Provided material: Begin

Lemma write_files_in l fs p :
  p ∈ l.*1 -> exists f, (p, f) ∈ l /\ write_files l fs !! p = Some f.
Proof.
  induction l as [| [k f] l IH] using rev_ind; intros H; [inversion H |].
  rewrite write_files_snoc. cbn [fst snd].
  destruct (decide (k = p)) as [-> | Hne].
  - exists f. split; [apply elem_of_app; right; left | apply lookup_insert_eq].
  - rewrite fmap_app, elem_of_app in H. destruct H as [H | H].
    + destruct (IH H) as (f' & Hin & Hl). exists f'.
      split; [apply elem_of_app; left; exact Hin |].
      rewrite lookup_insert_ne by exact Hne. exact Hl.
    + cbn in H. apply list_elem_of_singleton in H. congruence.
Qed.

Lemma shaped_name_truthy m name r :
  shaped m -> m !! name = Some r -> truthy (Some name) = true.
Proof. intros Hm E. rewrite (Hm _ _ E). destruct r; reflexivity. Qed.

Lemma selected_sound order analysis_name m :
  NoDup order ->
  NoDup (selected order analysis_name m) /\
  forall n r, (n, r) ∈ selected order analysis_name m -> m !! n = Some r.
Proof.
  intros Hnd. unfold selected.
  destruct (if truthy analysis_name then m !! default "" analysis_name else None)
    as [data |] eqn:E.
  - split; [apply NoDup_singleton |]. intros n r H.
    apply list_elem_of_singleton in H. injection H as -> ->.
    destruct (truthy analysis_name); [exact E | discriminate].
  - split; [apply items_nodup, Hnd |]. intros n r H. apply items_elem in H. apply H.
Qed.

(** X13.  On results as the analyses store them, [export_to_csv] writes
    one file per stored table and nothing else: the paths it returns are
    pairwise different (so the number it prints is the number of files),
    each holds a table afterwards, and no other path of the folder is
    touched.  A name that is not a key (also no name, or the empty name)
    exports every entry; and the primary KPIs and the predictive metrics,
    which hold no table, are never exported: asked for by name they give
    no file at all. *)
Theorem csv_export_writes (timestamp : string) (order : list string)
    (analysis_name : option string) (a : MTNChurnAnalysis) (fs : gmap string file) :
  shaped (analysis_results a) -> key_order order (analysis_results a) ->
  let r := export_to_csv timestamp order analysis_name a fs in
  NoDup r.1.1 /\
  (forall p, p ∈ r.1.1 -> exists t, r.2 !! p = Some (CsvFile t)) /\
  (forall p, p ∉ r.1.1 -> r.2 !! p = fs !! p) /\
  (analysis_results a !! default "" analysis_name = None ->
   r = export_to_csv timestamp order None a fs) /\
  (forall entry, analysis_results a !! default "" analysis_name = Some entry ->
   dict_tables entry = Some [] -> r.1.1 = []) /\
  (analysis_results a !! default "" analysis_name = None ->
   forall name entry st, analysis_results a !! name = Some entry ->
     st ∈ export_stems name entry -> csv_path timestamp st.1 ∈ r.1.1).
Proof.
  intros Hm [Hnd Hkeys]. cbv zeta. unfold export_to_csv. cbn [fst snd].
  set (m := analysis_results a) in *.
  change (csv_exports timestamp order analysis_name m) with
    ((fun st : string * table => (csv_path timestamp st.1, CsvFile st.2))
       <$> (selected order analysis_name m ≫= (fun kv => export_stems kv.1 kv.2))).
  set (stems := selected order analysis_name m ≫= (fun kv => export_stems kv.1 kv.2)).
  destruct (selected_sound order analysis_name m Hnd) as [Hsel Hlook].
  assert (Hpaths : ((fun st : string * table => (csv_path timestamp st.1, CsvFile st.2))
                      <$> stems).*1 = csv_path timestamp <$> stems.*1).
  { rewrite <- !list_fmap_compose. reflexivity. }
  split; [| split; [| split; [| split; [| split]]]].
  - rewrite Hpaths. apply NoDup_fmap_2; [apply csv_path_inj |].
    apply (NoDup_fmap_1 sheet_name).
    apply (selected_stems_nodup m _ Hm Hsel Hlook).
  - intros p Hp. destruct (write_files_in _ fs p Hp) as (f & Hin & Hl).
    apply list_elem_of_fmap in Hin. destruct Hin as (st & [= -> ->] & _).
    eexists. exact Hl.
  - intros p Hp. apply write_files_notin, Hp.
  - intros Hnone. subst stems. unfold selected, csv_exports.
    assert (E : (if truthy analysis_name then m !! default "" analysis_name else None) = None)
      by (destruct (truthy analysis_name); [exact Hnone | reflexivity]).
    rewrite E. reflexivity.
  - intros entry He Hd. subst stems. unfold selected.
    assert (Ht : truthy analysis_name = true).
    { destruct analysis_name as [n |]; cbn [default] in He.
      - apply (shaped_name_truthy m n entry Hm He).
      - pose proof (Hm _ _ He) as Hn. destruct entry; discriminate. }
    rewrite Ht, He, bind_cons. cbn [fst snd]. unfold export_stems.
    rewrite Hd. reflexivity.
  - intros Hnone name entry st He Hst. rewrite Hpaths.
    apply list_elem_of_fmap_2, list_elem_of_fmap_2. subst stems. unfold selected.
    assert (E : (if truthy analysis_name then m !! default "" analysis_name else None) = None)
      by (destruct (truthy analysis_name); [exact Hnone | reflexivity]).
    rewrite E. apply list_elem_of_bind. exists (name, entry). split; [exact Hst |].
    apply items_elem. split; [| exact He].
    apply (elem_of_list_to_set (C := gset string)). rewrite <- Hkeys.
    apply elem_of_dom. eauto.
Qed.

Provided material: End

Exercise -
Among the entries above, the line containing "Hl). exists f'.", the line containing "forall name entry", and all lines between them are to be restated word for word; nothing else belongs in the reply.

Output -
    + destruct (IH H) as (f' & Hin & Hl). exists f'.
      split; [apply elem_of_app; left; exact Hin |].
      rewrite lookup_insert_ne by exact Hne. exact Hl.
    + cbn in H. apply list_elem_of_singleton in H. congruence.
Qed.

Lemma shaped_name_truthy m name r :
  shaped m -> m !! name = Some r -> truthy (Some name) = true.
Proof. intros Hm E. rewrite (Hm _ _ E). destruct r; reflexivity. Qed.

Lemma selected_sound order analysis_name m :
  NoDup order ->
  NoDup (selected order analysis_name m) /\
  forall n r, (n, r) ∈ selected order analysis_name m -> m !! n = Some r.
Proof.
  intros Hnd. unfold selected.
  destruct (if truthy analysis_name then m !! default "" analysis_name else None)
    as [data |] eqn:E.
  - split; [apply NoDup_singleton |]. intros n r H.
    apply list_elem_of_singleton in H. injection H as -> ->.
    destruct (truthy analysis_name); [exact E | discriminate].
  - split; [apply items_nodup, Hnd |]. intros n r H. apply items_elem in H. apply H.
Qed.

(** X13.  On results as the analyses store them, [export_to_csv] writes
    one file per stored table and nothing else: the paths it returns are
    pairwise different (so the number it prints is the number of files),
    each holds a table afterwards, and no other path of the folder is
    touched.  A name that is not a key (also no name, or the empty name)
    exports every entry; and the primary KPIs and the predictive metrics,
    which hold no table, are never exported: asked for by name they give
    no file at all. *)
Theorem csv_export_writes (timestamp : string) (order : list string)
    (analysis_name : option string) (a : MTNChurnAnalysis) (fs : gmap string file) :
  shaped (analysis_results a) -> key_order order (analysis_results a) ->
  let r := export_to_csv timestamp order analysis_name a fs in
  NoDup r.1.1 /\
  (forall p, p ∈ r.1.1 -> exists t, r.2 !! p = Some (CsvFile t)) /\
  (forall p, p ∉ r.1.1 -> r.2 !! p = fs !! p) /\
  (analysis_results a !! default "" analysis_name = None ->
   r = export_to_csv timestamp order None a fs) /\
  (forall entry, analysis_results a !! default "" analysis_name = Some entry ->
   dict_tables entry = Some [] -> r.1.1 = []) /\
  (analysis_results a !! default "" analysis_name = None ->
   forall name entry st, analysis_results a !! name = Some entry ->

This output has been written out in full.